Abstract

Timely and accurate fault diagnosis (FD) in building energy systems (BESs) can promote energy efficiency and sustainable development. Especially the heating, ventilating, and air-conditioning (HVAC) systems are diverse and operate under complex and variable operation conditions. System and operation differences lead to great differences in operational data which causes poor adaptability of data-driven FD models that are developed using data from a single HVAC system or limited operation condition. To improve diagnostic performance across different HVAC systems and operation conditions, this study proposes high-adaptability FD models using three deep transfer learning (DTL) strategies including network-based fine-tuning (FT), mapping-based domain-adaptive neural network (DaNN) and adversarial-based domain adversarial neural network (DANN).

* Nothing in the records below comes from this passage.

(** X16.  When the seeding loop gets through the catalog, its statement
    has one placeholder group per valid item and no other: the groups are
    numbered [($1, $2, $3)], [($4, $5, $6)], ... without gaps, there are
    exactly three parameters per group, and an item without a name or a
    price is skipped without using up a number. *)
Theorem seeding_numbers_every_parameter (parseFloat : jsval -> jsval)
    (items : list jsval) (s : Adapter.seed) :
  Adapter.seed_items parseFloat Adapter.seed_start items = Some s ->
  length (Adapter.params s) = (3 * length (Adapter.insertValues s))%nat /\
  Adapter.paramIndex s = (1 + 3 * length (Adapter.insertValues s))%nat /\
  (forall i, (i < length (Adapter.insertValues s))%nat ->
             nth i (Adapter.insertValues s) "" = Adapter.placeholder (1 + 3 * i)) /\
  length (Adapter.insertValues s) =
  length (List.filter
            (fun item =>
               match Adapter.batch_item_ok item with
               | Some true => true
               | _ => false
               end) items).
Proof.
  intros Hs.
  destruct (seed_items_aligned parseFloat items Adapter.seed_start s Hs)
    as (H1 & H2 & H3 & H4); try reflexivity.
  - cbn. intros i Hi. lia.
  - repeat split; assumption.
Qed.

Lemma seeding_numbers_every_parameter_witness :
  let items :=
    [JObj [("name", JStr "pen"); ("price", JNum (NInt 2))];
     JObj [("name", JStr ""); ("price", JNum (NInt 1))];
     JObj [("name", JStr "ink"); ("description", JStr "blue");
           ("price", JStr "3.50")]] in
  let s :=
    Adapter.Seed ["($1, $2, $3)"; "($4, $5, $6)"]
      [JStr "pen"; JStr ""; JNum (NInt 2); JStr "ink"; JStr "blue"; JStr "3.50"]
      7 in
  Adapter.seed_items (fun v => v) Adapter.seed_start items = Some s /\
  (length (Adapter.params s) = (3 * length (Adapter.insertValues s))%nat /\
   Adapter.paramIndex s = (1 + 3 * length (Adapter.insertValues s))%nat /\
   (forall i, (i < length (Adapter.insertValues s))%nat ->
              nth i (Adapter.insertValues s) "" = Adapter.placeholder (1 + 3 * i)) /\
   length (Adapter.insertValues s) =
   length (List.filter
             (fun item =>
                match Adapter.batch_item_ok item with
                | Some true => true
                | _ => false
                end) items)).
Proof.
  cbn zeta. split; [vm_compute; reflexivity|].
  apply (seeding_numbers_every_parameter (fun v => v)). vm_compute. reflexivity.
Defined.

The effectiveness of DTL-based FD is validated by fault datasets of two typical BESs: one is a 703-kW screw chiller while the other is the 316-kW centrifugal chiller from ASHRAE RP-1043. Two types of TL scenarios (cross-system and cross-operation-condition fault diagnosis) are set up consisting of eight TL tasks. For DTL strategies, both FD performance and transferability are evaluated using metrics like accuracy and accuracy improvement degree (AID). Results indicate that FT obtains 93% FD accuracy averagely for all tasks of the two TL scenarios considered, which is an average 55% AID compared with the non-transfer benchmark model convolutional neural network (CNN). Further, the impacts of source and target data volumes, and TL tasks are analyzed. For cross-operation-condition scenario, DTL-based FD accuracy grows with the increase of target data volume. For cross-system scenario, FT still show high FD performance with less training data. The reason why FT outperforms DANN and DaNN is explained by visualizing classification scatterplots of the last NN layers. Practical application issues of the DTL-based FD strategy for building energy systems are discussed at last.